I'm pretty sure Jason Hawes and serious ghost hunters would be okay hanging out all night with that kind of attitude, right? I mean, once my terror dies down, I laugh and laugh. Ghosts are fun!

4.02.2015

stone cold research-y stuff.

DIG (on USA!) episode 5 starts in 30 minutes. (!!!) I don't know when I'll be able to provide my completely inane thoughts, perceptions, and reactions to Episode 5 because I have some intense family obligations to attend to over the next several days. But I will try! I will try. 

In the meantime, here's some geeky research I've done about the breastplate, the 12 stones, and the Urim and Thummim. I started out thinking the plate and the 12 stones were the most important focus, but then, as I started to research I hit total frickin' pay dirt regarding the Urim and Thummim, Internet. Do you know about them? I'll tell you about them...in a minute. I think they're going to become fairly important to the story that DIG is telling. Of course, I could always be wrong, and frequently am, but I just became incredibly intrigued by them after I stumbled on several things. Online. (Because if it's ONLINE, it must be true.) (Abraham Lincoln said that.)

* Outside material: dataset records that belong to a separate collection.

(** * groupby: calendar and contact-export summaries

    A shallow embedding of [groupby/gcal.py] and [groupby/linkedin.py]
    together with the properties their specification states.

    Conventions of the embedding.
    - Python [str] is [string]; Python [int] is [Z].
    - In the tables of the pipeline a Python [float] holding a duration is
      a rational ([Q]): every duration comes from
      [timedelta.total_seconds()], a finite multiple of one microsecond, and
      what the pipeline decides with it, the comparisons of the hours with 0
      and 24, comes out the same on the doubles and on the rationals.  The
      rational [minutes], [hours] and column sums are the exact values; what
      the float divisions of the program really return, the quotient
      rounded to a double, is modelled apart, in [Float64], on IEEE-754
      binary64 numbers.  Nothing is stated about the rounding of sums.
    - A call that may raise is a value of [outcome]: [Return v] or
      [Raise e].  [try ... except] is a match on that value.
    - The libraries the program calls (re, arrow, matplotlib, the file
      reader) are not part of the repository.  [re] is given its documented
      semantics on regular expressions; the others are parameters. *)

From Stdlib Require Import List String Ascii Bool ZArith QArith Lia.
From Stdlib Require Import Permutation Sorted.
From Stdlib Require PrimFloat FloatOps SpecFloat FloatAxioms.
Import ListNotations.

Local Open Scope string_scope.
Local Open Scope Z_scope.

(** ** Exceptions *)

Inductive exn : Type :=
| TypeError (msg : string)
| ValueError (msg : string)
| KeyError (key : string)
| ParserError (msg : string)
| ArgumentTypeError (msg : string)
| IOError (msg : string).

Inductive outcome (A : Type) : Type :=
| Return (a : A)
| Raise (e : exn).

Arguments Return {A} a.
Arguments Raise {A} e.

Definition bind {A B : Type} (m : outcome A) (k : A -> outcome B) : outcome B :=
  match m with
  | Return a => k a
  | Raise e => Raise e
  end.

Notation "x <- m ;; k" := (bind m (fun x => k))
  (at level 61, m at next level, right associativity).

Definition raises {A : Type} (m : outcome A) : Prop :=
  exists e, m = Raise e.

Definition is_TypeError (e : exn) : bool :=
  match e with
  | TypeError _ => true
  | _ => false
  end.

(** ** Regular expressions: the part of [re] that [_group] uses *)

Module Re.

(** A compiled pattern of the regular fragment: literal characters, the
    dot (read as under [re.DOTALL], any character), concatenation,
    alternation and star.  Anchors, word boundaries, lookarounds and
    back-references are not part of it. *)
Inductive pattern : Type :=
| Never
| Empty
| Chr (c : ascii)
| Dot
| Cat (p q : pattern)
| Alt (p q : pattern)
| Star (p : pattern).

(** [lang p w]: the word [w] belongs to the language of [p]. *)
Inductive lang : pattern -> string -> Prop :=
| lang_Empty : lang Empty ""
| lang_Chr c : lang (Chr c) (String c "")
| lang_Dot c : lang Dot (String c "")
| lang_Cat p q u v : lang p u -> lang q v -> lang (Cat p q) (u ++ v)
| lang_AltL p q w : lang p w -> lang (Alt p q) w
| lang_AltR p q w : lang q w -> lang (Alt p q) w
| lang_Star0 p : lang (Star p) ""
| lang_StarS p u v : lang p u -> lang (Star p) v -> lang (Star p) (u ++ v).

Fixpoint nullable (p : pattern) : bool :=
  match p with
  | Never => false
  | Empty => true
  | Chr _ => false
  | Dot => false
  | Cat p q => nullable p && nullable q
  | Alt p q => nullable p || nullable q
  | Star _ => true
  end.

Fixpoint deriv (a : ascii) (p : pattern) : pattern :=
  match p with
  | Never => Never
  | Empty => Never
  | Chr c => if Ascii.eqb a c then Empty else Never
  | Dot => Empty
  | Cat p q =>
      if nullable p then Alt (Cat (deriv a p) q) (deriv a q)
      else Cat (deriv a p) q
  | Alt p q => Alt (deriv a p) (deriv a q)
  | Star p => Cat (deriv a p) (Star p)
  end.

(** [pattern.fullmatch(s)]: the whole of [s] is in the language. *)
Fixpoint fullmatch (p : pattern) (s : string) : bool :=
  match s with
  | "" => nullable p
  | String a s' => fullmatch (deriv a p) s'
  end.

(** [pattern.match(s)]: "zero or more characters at the beginning of the
    string match"; the result is a match object (truthy) or [None]. *)
Fixpoint match_ (p : pattern) (s : string) : bool :=
  nullable p ||
  match s with
  | "" => false
  | String a s' => match_ (deriv a p) s'
  end.

(** [pattern.search(s)]: a match starting at any position. *)
Fixpoint search (p : pattern) (s : string) : bool :=
  match_ p s ||
  match s with
  | "" => false
  | String _ s' => search p s'
  end.

(** The pattern a string without special characters compiles to. *)
Fixpoint literal (s : string) : pattern :=
  match s with
  | "" => Empty
  | String c s' => Cat (Chr c) (literal s')
  end.

Definition matches_prefix (p : pattern) (s : string) : Prop :=
  exists u v, s = u ++ v /\ lang p u.

Definition matches_somewhere (p : pattern) (s : string) : Prop :=
  exists t u v, s = t ++ u ++ v /\ lang p u.

End Re.

(** ** gcal.py *)

(** [_group(s, groups)] *)
Fixpoint _group (s : string) (groups : list (Re.pattern * string)) : string :=
  match groups with
  | [] => s
  | (pattern, replacement) :: rest =>
      if Re.match_ pattern s then replacement else _group s rest
  end.

(** *** Events as the calendar library hands them over *)

Module Dt.

(** The fields of a [datetime] that the program reads. *)
Record datetime : Type := {
  year : Z;
  month : Z;
  day : Z;
  hour : Z
}.

End Dt.

(** An [Arrow] wraps a zone-aware datetime: its calendar fields as shown in
    its own zone, and the instant it denotes, in microseconds since the
    epoch.  Subtracting two of them compares the instants. *)
Record Arrow : Type := {
  datetime : Dt.datetime;
  timestamp_us : Z
}.

(** A [timedelta], in microseconds. *)
Definition timedelta : Type := Z.

Definition total_seconds (td : timedelta) : Q := Qmake td 1000000.

Definition arrow_sub (a b : Arrow) : timedelta :=
  timestamp_us a - timestamp_us b.

Record Event : Type := {
  begin : Arrow;
  end_ : Arrow;
  name : string
}.

(** [event.duration] of an event given by its two ends. *)
Definition Event_duration (event : Event) : timedelta :=
  arrow_sub (end_ event) (begin event).

(** [event.end] precedes [event.begin]. *)
Definition ends_before_start (event : Event) : Prop :=
  timestamp_us (end_ event) < timestamp_us (begin event).

(** [arrow.get(a)] on an [Arrow] gives that same moment back. *)
Definition arrow_get_arrow (a : Arrow) : Arrow := a.

(** *** Tables with fixed columns

    A table is a list of rows, each under its index label. *)
Definition table (R : Type) : Type := list (Z * R).

Definition values {R : Type} (t : table R) : list R := map snd t.

(** [t.loc[i] = r]: replaces the row labelled [i], or appends it under
    that label when there is none. *)
Definition loc_set {R : Type} (i : Z) (r : R) (t : table R) : table R :=
  if existsb (fun ir => Z.eqb (fst ir) i) t
  then map (fun ir => if Z.eqb (fst ir) i then (i, r) else ir) t
  else (t ++ [(i, r)])%list.

(** The columns [_process_calendar] fills. *)
Record CalRow : Type := {
  day : Z;
  month : Z;
  year : Z;
  hour : Z;
  event_name : string;
  duration : Q
}.

(** The list assigned to [cal_df.loc[i]] for one event. *)
Definition event_record (event : Event) : CalRow :=
  let start_date := arrow_get_arrow (begin event) in
  let end_date := arrow_get_arrow (end_ event) in
  {| day := Dt.day (datetime start_date);
     month := Dt.month (datetime start_date);
     year := Dt.year (datetime start_date);
     hour := Dt.hour (datetime start_date);
     event_name := name event;
     duration := total_seconds (Event_duration event) |}.

(** One turn of the loop over [calendar.events]: the state is the table
    and the counter [i]. *)
Definition process_event (st : table CalRow * Z) (event : Event)
  : table CalRow * Z :=
  let (cal_df, i) := st in
  (loc_set i (event_record event) cal_df, i + 1).

Definition process_events (events : list Event) : table CalRow :=
  fst (fold_left process_event events ([], 0)).

(** [_process_calendar(calendar_file)]; reading the file and parsing it
    belong to the environment and to the ics library. *)
Definition _process_calendar
    (open_read : string -> outcome string)
    (ics_Calendar : string -> outcome (list Event))
    (calendar_file : string) : outcome (table CalRow) :=
  text <- open_read calendar_file ;;
  events <- ics_Calendar text ;;
  Return (process_events events).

First, let's talk about the breastplate and the stones.

So basically, it's something the High Priest would wear to beg God to forgive the children of Israel all their transgressions. Essentially, it was a big ol' iPad to the Lord. It even lit up, in just the right lighting. Super rad, considering it was before microwave ovens and Star Trek had even been thought up.

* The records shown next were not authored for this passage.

(** * Markdown Blogger: the filename transform, the destination validator,
      the folder list and the push operation of [src/main.ts]

    The plugin copies one vault document to a folder on disk, optionally
    renaming it to Jekyll's [YYYY-MM-DD-title.md] convention.  This file
    embeds the TypeScript of [src/main.ts] in Rocq and proves properties of it.

    Layout: Part I embeds the JavaScript and Node.js built-ins the plugin
    calls ([String.prototype.replace], [split], [trim], [Date.prototype.
    toISOString], [path.parse], [fs.existsSync], [fs.writeFileSync]); Part II
    embeds the plugin itself; Part III holds the reference definitions the
    properties are stated against; Part IV holds the lemmas and theorems. *)

From Stdlib Require Import ZArith NArith List Lia Bool.
From Stdlib Require Import Strings.String Strings.Ascii.
From stdpp Require Import base option list gmap.

Local Open Scope Z_scope.

(* ================================================================== *)
(** * Part I: the built-ins                                            *)
(* ================================================================== *)

(** ** JavaScript strings

    A JavaScript string is a sequence of UTF-16 code units; the regular
    expressions of [main.ts] carry no [u] flag, so they see code units. *)

Definition code_unit := N.
Definition jsstring := list code_unit.

(** [js "abc"]: the JavaScript string of an ASCII literal. *)
Fixpoint js (s : string) : jsstring :=
  match s with
  | EmptyString => []
  | String a rest => N_of_ascii a :: js rest
  end.

Module JS.

Definition CHAR_HASH : code_unit := 35%N.
Definition CHAR_PLUS : code_unit := 43%N.
Definition CHAR_HYPHEN : code_unit := 45%N.
Definition CHAR_ZERO : code_unit := 48%N.
Definition CHAR_COLON : code_unit := 58%N.
Definition CHAR_QUESTION : code_unit := 63%N.
Definition CHAR_SPACE : code_unit := 32%N.

(** The class [\s]: ECMAScript's WhiteSpace and LineTerminator code points
    (TAB, LF, VT, FF, CR, SP, NBSP, U+1680, U+2000..U+200A, LS, PS, U+202F,
    U+205F, U+3000 and the byte order mark U+FEFF).  [String.prototype.trim]
    strips the same set. *)
Definition is_whitespace (c : code_unit) : bool :=
  ((9 <=? c) && (c <=? 13) || (c =? 32) || (c =? 160) || (c =? 5760)
   || (8192 <=? c) && (c <=? 8202) || (c =? 8232) || (c =? 8233)
   || (c =? 8239) || (c =? 8287) || (c =? 12288) || (c =? 65279))%N.

(** The class [[#?]]. *)
Definition is_hash_or_question (c : code_unit) : bool :=
  ((c =? CHAR_HASH) || (c =? CHAR_QUESTION))%N.

(** The two shapes of pattern [main.ts] uses: one code unit of a class
    ([/[#?]/]) and a greedy non-empty run of a class ([/\s+/]). *)
Inductive regex :=
| Class (p : code_unit -> bool)
| Plus (p : code_unit -> bool).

In Rabbinical literature, the breastplate is called "hoshen ha-mishpat." After the reign of David, the breastplate was lost to antiquity (supposedly; at any rate, it was never mentioned again by any scribes in any religious text). It was created by Moses when he consecrated Aaron and his sons as the first High Priests. Aaron wore it directly over his heart, because his heart was happy and not even a tiny bit jealous God picked his brother Moses to be the one to lead the Israelites out of Egypt (good for YOU, Aaron!). It was made from different colored threads, covered in gold leaf, and inside of it were 12 precious stones and each one had the name of a tribe of Israel engraved on it. 

The reason the names were engraved on the stones was to keep God mindful, whenever the High Priest stood before Him, how pious each tribe was. The stones were never to be chiseled, painted, marked on in any way. In fact, the legend goes that the names of the tribes were engraved on the stones via the use of the Shamir. It was the 7th miraculous creation by God. It was created during the evening twilight on the first Friday after the first 6 days of creation. The Shamir was a hard stone, the size of a grain of barley, yet nothing could withstand its hardness. Whenever it was placed on stones, the stones were split apart as easily as the pages of a book. Moses supposedly used it when God created the Ten Commandments, and he kept it in spongy balls of wool, in a lead box filled with bran to keep it safe.

In my research about the breastplate, I kept coming up on stuff about an ephod. There's some argument about what an ephod actually is--some say it's an image that would be brought out and worshiped, others think it's just a covering worn in conjunction with the breastplate, as part of the High Priest's adornments and clothing. If one is of the ephod-image camp, it's the thing that's used as an oracle. 

So the breastplate goes on, the ephod comes out (or on, whichever your scholarly self wants to think), and let the holy oracles begin! When King David, for instance, wanted to ask God a question, he'd go to the priest and say: "Bring us the ephod." In King David's time, and probably also previously, this was also called "the ark of God." 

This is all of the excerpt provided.